**The task**.
Set down exactly the lines of the listing below, please, beginning with the first and ending with the line that holds "mret (Some seg)".

◆ ◆ ◆

(** The inner loop of [OnReceive] over the bytes [rest] of the buffer that
    are still to be looked at; [seg] are the bytes from [start] up to
    them.  The result is what is left from [start] on, or nothing when the
    function returns because the connection was closed. *)
Fixpoint OnReceive_scan (fuel : nat) (seg rest : string) : M (option string) :=
  match rest with
  | EmptyString => mret (Some seg)
  | String p rest' =>
      if is_line_end p then
        if WString.empty seg then OnReceive_scan fuel "" rest'
        else
          ParseLine env ext fuel (received_line seg);;
          srv ← gets currentServer_;
          if negb (server_valid srv) then mret None
          else OnReceive_scan fuel "" rest'
      else OnReceive_scan fuel (seg ++ String p "") rest'
  end.

(** One iteration of the loop of [OnReceive] from the scan of the buffer
    on: the lines in the buffer are parsed, what is left is moved to the
    front and cut to [MAXLINELEN] bytes. *)
Definition OnReceive_buffer (fuel : nat) (buffer : string) : M (option string) :=
  kept ← OnReceive_scan fuel "" buffer;
  mret (option_map (String.substring 0 MAXLINELEN) kept).

End OnReceive.

(** The lines of a buffer: the runs of bytes, not empty, that are followed
    by a line end; and the bytes after the last line end. *)
Fixpoint buffer_lines (seg rest : string) : list string :=
  match rest with
  | EmptyString => []
  | String p rest' =>
      if is_line_end p then
        if WString.empty seg then buffer_lines "" rest'
        else seg :: buffer_lines "" rest'
      else buffer_lines (seg ++ String p "") rest'
  end.

Fixpoint unfinished_line (seg rest : string) : string :=
  match rest with
  | EmptyString => seg
  | String p rest' =>
      if is_line_end p then unfinished_line "" rest'
      else unfinished_line (seg ++ String p "") rest'
  end.

(** A conversion for the examples: the bytes up to the first NUL. *)
Fixpoint c_string (b : string) : string :=
  match b with
  | EmptyString => EmptyString
  | String p b' => if (nat_of_ascii p =? 0)%nat then EmptyString else String p (c_string b')
  end.

(** The responses logged while a line is parsed: the line itself. *)
Definition logs_line (line : string) (e : Effect) : Prop :=
  match e with
  | LogMessageRaw MsgResponse l => l = line
  | _ => True
  end.

(** The limit on the length of a line in the examples. *)
Definition sample_MAXLINELEN : nat := 2000.

(** * timeex.h *)

Module timeex.

(** [int64_t] arithmetic: the result of an operation, in two's complement. *)
Definition int64 (z : Z) : Z := (z + 2 ^ 63) mod 2 ^ 64 - 2 ^ 63.

(** [class CMonotonicClock] where [HAVE_UNSTEADY_STEADY_CLOCK] is set: the
    time in milliseconds. *)
Module Unsteady.

Record CMonotonicClock : Type := { t_ : Z }.

(** [explicit operator bool] *)
Definition to_bool (c : CMonotonicClock) : bool := negb (t_ c =? 0).

(** [operator+=(int64_t ms)] *)
Definition plus_assign (c : CMonotonicClock) (ms : Z) : CMonotonicClock :=
  {| t_ := int64 (t_ c + ms) |}.

(** [operator+(int ms)] *)
Definition plus (c : CMonotonicClock) (ms : Z) : CMonotonicClock := plus_assign c ms.

(** [operator-(a, b)] *)
Definition minus (a b : CMonotonicClock) : Z := int64 (t_ a - t_ b).

(** [operator<], [operator<=] *)
Definition lt (a b : CMonotonicClock) : bool := t_ a <? t_ b.
Definition le (a b : CMonotonicClock) : bool := t_ a <=? t_ b.

End Unsteady.

(** [class CMonotonicClock] for Visual Studio before 2015: the value of
    the performance counter, [freq_] counts to the second. *)
Module PerformanceCounter.

Record CMonotonicClock : Type := { t_ : Z }.

Definition to_bool (c : CMonotonicClock) : bool := negb (t_ c =? 0).

(** [operator+=(int64_t ms)]: [t_ += ms * freq_ / 1000] *)
Definition plus_assign (freq_ : Z) (c : CMonotonicClock) (ms : Z) : CMonotonicClock :=
  {| t_ := int64 (t_ c + Z.quot (int64 (ms * freq_)) 1000) |}.

Definition plus (freq_ : Z) (c : CMonotonicClock) (ms : Z) : CMonotonicClock :=
  plus_assign freq_ c ms.

(** [operator-(a, b)]: [(a.t_ - b.t_) * 1000 / freq_] *)
Definition minus (freq_ : Z) (a b : CMonotonicClock) : Z :=
  Z.quot (int64 (int64 (t_ a - t_ b) * 1000)) freq_.

Definition lt (a b : CMonotonicClock) : bool := t_ a <? t_ b.
Definition le (a b : CMonotonicClock) : bool := t_ a <=? t_ b.

End PerformanceCounter.

End timeex.

(** * Deleting files *)

(** The calls on the directory cache of the engine. *)
Inductive CacheCall : Type :=
| InvalidateFile (path : CServerPath) (file : string)
| RemoveFile (path : CServerPath) (file : string)
| DirectoryCache_InvalidateServer
| PathCache_InvalidateServer.

(** The functions that work on the directory cache: their trace has the
    calls on the cache among the other effects. *)
Definition MC (A : Type) : Type :=
  CFtpControlSocket -> list (Effect + CacheCall) * option (A * CFtpControlSocket).

#[global] Instance MC_ret : MRet MC := fun A a s => ([], Some (a, s)).

#[global] Instance MC_bind : MBind MC := fun A B f m s =>
  match m s with
  | (t, None) => (t, None)
  | (t, Some (a, s')) => let '(t', r) := f a s' in ((t ++ t')%list, r)
  end.

(** A function that leaves the cache alone. *)
Definition lift {A} (m : M A) : MC A := fun s => (map inl (m s).1, (m s).2).

(** A call on the cache. *)
Definition cache (c : CacheCall) : MC unit := fun s => ([inr c], Some (tt, s)).

(** A listing notification among the effects. *)
Definition is_notification (e : Effect + CacheCall) : bool :=
  match e with
  | inl (SendDirectoryListingNotification _) => true
  | _ => false
  end.

Section Delete.

Variable env : Environment.
Variable ext : Collaborators.
Variable fuel : nat.

(** [(a - b).get_seconds()] of [fz::datetime]. *)
Variable elapsed_seconds : datetime -> datetime -> Z.

(** [static_cast<CFtpDeleteOpData *>(m_pCurOpData)] *)
Definition get_de : M CFtpDeleteOpData :=
  st ← gets m_pCurOpData;
  match st with
  | CFtpDeleteOp d :: _ => mret d
  | _ => stuck
  end.
Record Data : Type := {
  sub : option string;
  id : option string;
  name : option string;
  given_name : option string;
  family_name : option string;
  picture : option string;
  email : option string;
  email_verified : option bool;
  localizedFirstName : option string;
  localizedLastName : option string;
  elements : option (list JS.json);
  paging : option Paging
}.

(** A received response.  [text] is the body as [response.text()] yields
    it; [json] is what [response.json()] yields, [None] when the body is
    not JSON and the call rejects. *)
Record Response (B : Type) : Type := {
  status : Z;
  response_headers : list (string * string);
  text : string;
  json : option B
}.

Arguments status {B} r.
Arguments response_headers {B} r.
Arguments text {B} r.
Arguments json {B} r.

Inductive Outcome (B : Type) : Type :=
| NetworkError
| Responded (r : Response B).

Arguments NetworkError {B}.
Arguments Responded {B} r.

(** [response.ok]. *)
Definition ok {B} (r : Response B) : bool :=
  (200 <=? status r) && (status r <=? 299).

(** [response.headers.get(name)]: header names compare without case, and
    the values of a repeated header are joined. *)
Definition headers_get {B} (name : string) (r : Response B) : option string :=
  match filter (fun kv => String.eqb (JS.toLowerCase (fst kv)) (JS.toLowerCase name))
               (response_headers r) with
  | [] => None
  | found => Some (String.concat ", " (map snd found))
  end.

End Http.

(* ================================================================== *)
(** ** [auth.ts]: token store and authorization flow *)

Module Auth.

Definition LINKEDIN_AUTH_URL : string := "https://www.linkedin.com/oauth/v2/authorization".
Definition LINKEDIN_TOKEN_URL : string := "https://www.linkedin.com/oauth/v2/accessToken".

Definition SCOPES : list string := ["openid"; "profile"; "email"; "w_member_social"].

Record Credentials : Type := {
  client_id : string;
  client_secret : string;
  redirect_uri : option string
}.

Record TokenData : Type := {
  access_token : string;
  expires_in : Z;
  expires_at : Z;
  scope : option string;
  token_type : option string;
  id_token : option string;
  sub : option string;
  name : option string;
  email : option string
}.

(** The JSON object answered by the token endpoint, read through the
    properties of [TokenData]; it has no [expires_at] of its own that
    survives [exchangeCodeForToken]. *)
Record TokenJson : Type := {
  json_access_token : string;
  json_expires_in : Z;
  json_scope : option string;
  json_token_type : option string;
  json_id_token : option string;
  json_sub : option string;
  json_name : option string;
  json_email : option string
}.

(** A file of the configuration directory: missing, present but not
    readable as JSON, or holding a record. *)
Inductive File (A : Type) : Type :=
| Absent
| Unreadable
| Holds (a : A).

Arguments Absent {A}.
Arguments Unreadable {A}.
Arguments Holds {A} a.

(** *** The callback listener *)

(** The promise that [authenticateInteractive] awaits. *)
Inductive Settlement : Type :=
| Pending
| Resolved (code : string)
| Rejected (e : exn).

Record Reply : Type := {
  reply_status : Z;
  reply_content_type : string;
  reply_body : string
}.

(** The [http.Server] together with the promise its handler settles.
    [listening] is cleared by [server.close()]. *)
Record Listener : Type := {
  bound_host : string;
  bound_port : Z;
  listening : bool;
  flow : Settlement;
  replies : list Reply
}.

(** [new URL(req.url, base)] as the handler sees it: the constructor
    throws (for instance on the request target [//], which has an empty
    host), or yields a path and query parameters. *)
Inductive Incoming : Type :=
| BadTarget
| Target (pathname : string) (searchParams : JS.URLSearchParams).

(** [new URL(redirectUri)]: the parts the flow reads.  [port] is [None]
    for an empty port string. *)
Record UrlParts : Type := {
  hostname : string;
  port : option Z;
  pathname_of : string
}.

(** The state that the module reads and writes. *)
Record World : Type := {
  now : Z;                                (* [Date.now()] *)
  credentials_file : File Credentials;
  token_file : File TokenData;
  sent : list Http.Request;               (* requests issued, oldest first *)
  listener : option Listener;
  browser : list string                   (* URLs handed to [open] *)
}.

(** What is outside the process. *)
Record Env : Type := {
  CONFIG_DIR : string;                    (* [path.join(home, ".linkedin-mcp")] *)
  token_server : Http.Request -> Http.Outcome TokenJson;
  api_server : Http.Request -> Http.Outcome Http.Data;
  latency : Http.Request -> Z;            (* time a [fetch] takes *)
  consent_delay : Z;                      (* time until the promise settles *)
  random36 : string;                      (* [Math.random().toString(36)] *)
  parse_url : string -> option UrlParts;  (* [new URL(s)], [None] if it throws *)
  incoming : list Incoming                (* requests reaching the listener *)
}.

Definition set_sent (w : World) (l : list Http.Request) (t : Z) : World :=
  {| now := t; credentials_file := credentials_file w; token_file := token_file w;
     sent := l; listener := listener w; browser := browser w |}.

Definition set_token_file (w : World) (f : File TokenData) : World :=
  {| now := now w; credentials_file := credentials_file w; token_file := f;
     sent := sent w; listener := listener w; browser := browser w |}.

Definition set_listener (w : World) (l : Listener) (opened : string) (t : Z) : World :=
  {| now := t; credentials_file := credentials_file w; token_file := token_file w;
     sent := sent w; listener := Some l; browser := (browser w ++ [opened])%list |}.

(** What a [fetch] leaves alone. *)
Definition same_files (w w' : World) : Prop :=
  credentials_file w' = credentials_file w
  /\ token_file w' = token_file w
  /\ listener w' = listener w
  /\ browser w' = browser w.

(** *** Token store *)

Definition loadCredentials (w : World) : option Credentials :=
  match credentials_file w with
  | Holds c => Some c
  | Unreadable => None      (* the [catch] logs and falls through *)
  | Absent => None
  end.

Definition loadToken (w : World) : option TokenData :=
  match token_file w with
  | Holds t => Some t
  | Unreadable => None
  | Absent => None
  end.

Definition saveToken (token : TokenData) : M World unit :=
  modify (fun w => set_token_file w (Holds token)).

Definition isAuthenticated (w : World) : bool :=
  match loadToken w with
  | None => false
  | Some token =>
      if JS.truthy_num (expires_at token) && (now w >=? expires_at token)
      then false
      else true
  end.
(** * linkedin_scheduler.py: a shallow embedding and its properties

    The script keeps three pieces of process-wide state: the credential
    ([token_info], [user_urn]), the APScheduler job store ([scheduler]) and
    what it has written (log records, standard output).  Everything outside
    the script (the environment file, the clock, the operator, the OAuth2
    library and the network) is gathered in one record [Env] of oracles, and
    every call that leaves the script is recorded on a trace of [event]s.

    Python functions become computations in a state-and-exception monad [M]
    over [World]; [try]/[except] is [try_except]. *)

From stdpp Require Import base option list strings pretty gmap fin_maps.
From Stdlib Require Import ZArith Lia.

Local Open Scope string_scope.
Local Open Scope Z_scope.

(** ** Python values *)

(** The scalar values that occur in the token dictionary and in the JSON
    bodies the script reads. *)
Inductive pyval :=
| VNone
| VStr (s : string)
| VInt (z : Z).

#[global] Instance pyval_eq_dec : EqDecision pyval.
Proof. solve_decision. Defined.

(** [str(v)], as used by f-strings. *)
Definition py_str (v : pyval) : string :=
  match v with
  | VNone => "None"
  | VStr s => s
  | VInt z => pretty z
  end.

(** A Python [dict] with string keys. *)
Abbreviation pydict := (gmap string pyval).

(** Truth value of an [os.getenv] result: [None] and the empty string are false. *)
Definition truthy (o : option string) : bool :=
  match o with
  | None => false
  | Some s => negb (String.eqb s EmptyString)
  end.

(** Truth value of a scalar: [None], the empty string and zero are false. *)
Definition py_truthy (v : pyval) : bool :=
  match v with
  | VNone => false
  | VStr s => negb (String.eqb s EmptyString)
  | VInt z => negb (z =? 0)
  end.

(** Truth value of a dict: the empty dict is false. *)
Definition dict_truthy (d : pydict) : bool :=
  negb (bool_decide (d = ∅)).

(** ['k' in d]. *)
Definition dict_has (k : string) (d : pydict) : bool :=
  bool_decide (is_Some (d !! k)).

(** [d.get(k)]: the value, or [None]. *)
Definition dict_get (k : string) (d : pydict) : pyval :=
  default VNone (d !! k).

(** [s[:n]]. *)
Definition slice_to (n : nat) (s : string) : string := String.substring 0 n s.
(** * Polsa Grant Backend: admission, proxying and the admin surface

    A shallow embedding of the Express server of this repository
    (the handler of [POST /send-airtime], the admin router and the shared
    in-memory state) and the properties of its admission and proxy core.

    Conventions of the embedding.
    - A field of [req.body] is any JSON value; [JsVal] has the primitives
      and one constructor for arrays and objects, which carries the string
      the value converts to.  A number [JNum n] stands for the integer
      [n] where JavaScript holds it exactly, that is for [n] between
      -2^53 and 2^53; statements that depend on the printing or the
      parsing of a number carry that bound as a hypothesis.
    - A handler is a tree of the effects it performs, in the order the
      source performs them: reads and updates of the shared state, reads of
      the clock, the awaited [axios.post] and the reply.  The part of a
      handler between two awaits runs without interruption, as on the
      event loop of Node.
    - [console.log] lines, CORS and the rate limiter in front of the public
      route are not part of the model. *)

From Stdlib Require Import ZArith String Ascii List Bool Lia DecimalString.
From Stdlib Require DecimalPos DecimalFacts.
Import ListNotations.

Local Open Scope string_scope.
Local Open Scope Z_scope.

(** ** JavaScript values and the operators the server uses *)

Module Js.

Inductive JsVal : Type :=
| JUndefined
| JNull
| JBool (b : bool)
| JNum (n : Z)
| JStr (s : string)
| JObj (str : string).   (* an array or object; [str] is its string conversion *)

(** ToBoolean: what [!v] and [v || w] test. *)
Definition truthy (v : JsVal) : bool :=
  match v with
  | JUndefined | JNull => false
  | JBool b => b
  | JNum n => negb (n =? 0)
  | JStr s => negb (s =? "")%string
  | JObj _ => true
  end.

(** [a || b] *)
Definition js_or (a b : JsVal) : JsVal := if truthy a then a else b.

(** ToString, as applied by [RegExp.prototype.test], by property keys,
    by [parseInt] and by template literals.  The decimal digits of
    [JNum n] are what JavaScript prints for the integers it holds exactly
    (between -2^53 and 2^53); a larger number is a rounded double, printed
    in exponent form from 10^21 on, which this function does not
    follow. *)
Definition ToString (v : JsVal) : string :=
  match v with
  | JUndefined => "undefined"
  | JNull => "null"
  | JBool true => "true"
  | JBool false => "false"
  | JNum n => NilZero.string_of_int (Z.to_int n)
  | JStr s => s
  | JObj str => str
  end.

(** [v === s] for a string [s]: no conversion, so only a string equals it. *)
Definition strict_eq_str (v : JsVal) (s : string) : bool :=
  match v with
  | JStr t => (t =? s)%string
  | _ => false
  end.

Definition is_digit (c : ascii) : bool :=
  let n := nat_of_ascii c in (48 <=? n)%nat && (n <=? 57)%nat.

Definition digit_val (c : ascii) : Z := Z.of_nat (nat_of_ascii c) - 48.

(** StrWhiteSpaceChar, restricted to the ASCII range. *)
Definition is_space (c : ascii) : bool :=
  let n := nat_of_ascii c in
  (n =? 32)%nat || ((9 <=? n) && (n <=? 13))%nat.

Fixpoint skip_spaces (s : string) : string :=
  match s with
  | String c r => if is_space c then skip_spaces r else s
  | EmptyString => s
  end.

(** The value of the longest prefix of decimal digits, continuing [acc]. *)
Fixpoint leading_digits (s : string) (acc : Z) : Z :=
  match s with
  | String c r => if is_digit c then leading_digits r (10 * acc + digit_val c) else acc
  | EmptyString => acc
  end.
(** * send_location.py: ThingsBoard location telemetry sender

    A shallow embedding of [send_location.py] and the properties of its
    three functions: [send_telemetry], [simulate_movement] and [main].

    Modelling conventions.
    - Python floats (latitude, longitude, battery, clock readings) are
      rationals [Q] with exact arithmetic; Python ints are [Z].
    - The outside world (wall clock, random generator, network, console)
      is an explicit [World] value threaded through a state-and-exception
      monad [M].  The random generator and the network are oracles: the
      world holds what every future draw and every future POST will give.
    - A printed line is kept as its template together with the values
      interpolated in it, not as rendered text. *)

From Stdlib Require Import ZArith QArith Qround Qabs String DecimalString List Bool
  Lia Lqa Sorted.
Import ListNotations.

Set Implicit Arguments.

(* ================================================================== *)
(** * Numbers as Python computes them *)

Module Py.

(** [x < y] on floats, as a boolean. *)
Definition ltb (x y : Q) : bool := negb (Qle_bool y x).

(** [int(x)]: truncation towards zero. *)
Definition int (x : Q) : Z := Z.quot (Qnum x) (Zpos (Qden x)).

(** [max(a, b)] on two arguments: the first one unless the second is
    strictly larger. *)
Definition max (a b : Q) : Q := if ltb a b then b else a.

(** Nearest integer, ties to even. *)
Definition round_half_even (x : Q) : Z :=
  let f := Qfloor x in
  match Qcompare (x - inject_Z f) (1 # 2) with
  | Lt => f
  | Gt => (f + 1)%Z
  | Eq => if Z.even f then f else (f + 1)%Z
  end.

(** [round(x, ndigits)]. *)
Definition round (x : Q) (ndigits : Z) : Q :=
  let scale := Qpower (inject_Z 10) ndigits in
  inject_Z (round_half_even (x * scale)) / scale.

(** Truth value of an optional int ([if args.batt:]): [None] and [0]
    are false. *)
Definition truthy_int (o : option Z) : bool :=
  match o with
  | None => false
  | Some z => negb (Z.eqb z 0)
  end.

End Py.

(* ================================================================== *)
(** * JSON objects and Python dicts *)

Inductive JValue : Type :=
| JStr (s : string)
| JInt (z : Z)
| JNum (q : Q).

(** A dict keeps its keys in insertion order. *)
Definition Dict : Type := list (string * JValue).

(** [d[k] = v]: replaces the value of an existing key in place, appends a
    new key. *)
Fixpoint dict_set (d : Dict) (k : string) (v : JValue) : Dict :=
  match d with
  | [] => [(k, v)]
  | (k', v') :: rest =>
      if String.eqb k' k then (k', v) :: rest
      else (k', v') :: dict_set rest k v
  end.

Fixpoint dict_get (d : Dict) (k : string) : option JValue :=
  match d with
  | [] => None
  | (k', v') :: rest => if String.eqb k' k then Some v' else dict_get rest k
  end.

(** The document [json.dumps] writes for a dict: one member per key, in
    the dict's order. *)
Inductive Json : Type :=
| JObject (members : list (string * JValue)).

Definition json_dumps (d : Dict) : Json := JObject d.

Definition json_members (j : Json) : list (string * JValue) :=
  match j with JObject ms => ms end.

(** The serialized object has a member named [k]. *)
Definition json_has (j : Json) (k : string) : Prop :=
  In k (map fst (json_members j)).

Definition json_member (j : Json) (k : string) : option JValue :=
  dict_get (json_members j) k.

(* ================================================================== *)
(** * HTTP, exceptions, console *)

(** A response as [requests] hands it over: the status code and the
    reason phrase of the status line, the URL the response came from, and
    the body. *)
Record Response : Type := mkResponse {
  status_code : Z;
  reason : string;
  url : string;
  text : string
}.

Inductive RequestException : Type :=
| ConnectionError
| Timeout
| TooManyRedirects
| HTTPError (r : Response).

Inductive Exn : Type :=
| RequestExn (e : RequestException)
| ValueError (msg : string)
| SystemExit (code : Z).

(** [str(e)] for the exceptions of [requests]: the text line 68 puts in
    its diagnostic.  The message [raise_for_status] gives an [HTTPError]
    is [<status> Client Error: <reason> for url: <url>] ([Server Error]
    from 500 on): the status code, the reason phrase and the URL of the
    response, not its body. *)
Inductive ErrorText : Type :=
| Text_connection_error
| Text_timeout
| Text_too_many_redirects
| Text_http_error (code : Z) (reason_phrase : string) (response_url : string).

Definition str_exception (e : RequestException) : ErrorText :=
  match e with
  | ConnectionError => Text_connection_error
  | Timeout => Text_timeout
  | TooManyRedirects => Text_too_many_redirects
  | HTTPError r => Text_http_error (status_code r) (reason r) (url r)
  end.

Record Request : Type := mkRequest {
  req_url : string;
  req_headers : list (string * string);
  req_data : Json
}.

(** What one POST comes back with. *)
Inductive PostOutcome : Type :=
| Responded (r : Response)
| Failed (e : RequestException).

Inductive Line : Type :=
| L_error_sending (message : ErrorText)
| L_starting
| L_initial_position (lat lon : Q)
| L_duration_interval (duration interval : Q)
| L_rule
| L_update (timestamp : Q) (n : Z) (lat lon : Q) (batt acc : Z)
| L_failed_update (n : Z)
| L_complete (n : Z)
| L_sending_to (server : string)
| L_success
| L_latitude (lat : Q)
| L_longitude (lon : Q)
| L_battery (batt : Z)
| L_accuracy (acc : Z)
| L_altitude (alt : Z)
| L_failed
| L_status_code (code : Z)
| L_response (body : string)
| L_help.

(* ================================================================== *)
(** * The world and the monad *)

Record World : Type := mkWorld {
  clock : Q;                          (* what [time.time()] reads now *)
  rng : nat -> Q;                     (* the n-th [random.random()] *)
  rng_pos : nat;                      (* draws consumed so far *)
  net : nat -> PostOutcome * Q;       (* the n-th POST: outcome, seconds taken *)
                                      (* (the time its iteration takes apart
                                         from the sleep) *)
  exchanges : list (Request * PostOutcome);   (* POSTs made so far *)
  stdout : list Line;
  stderr : list string
}.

◆ ◆ ◆

**Answer box**.
(** The inner loop of [OnReceive] over the bytes [rest] of the buffer that
    are still to be looked at; [seg] are the bytes from [start] up to
    them.  The result is what is left from [start] on, or nothing when the
    function returns because the connection was closed. *)
Fixpoint OnReceive_scan (fuel : nat) (seg rest : string) : M (option string) :=
  match rest with
  | EmptyString => mret (Some seg)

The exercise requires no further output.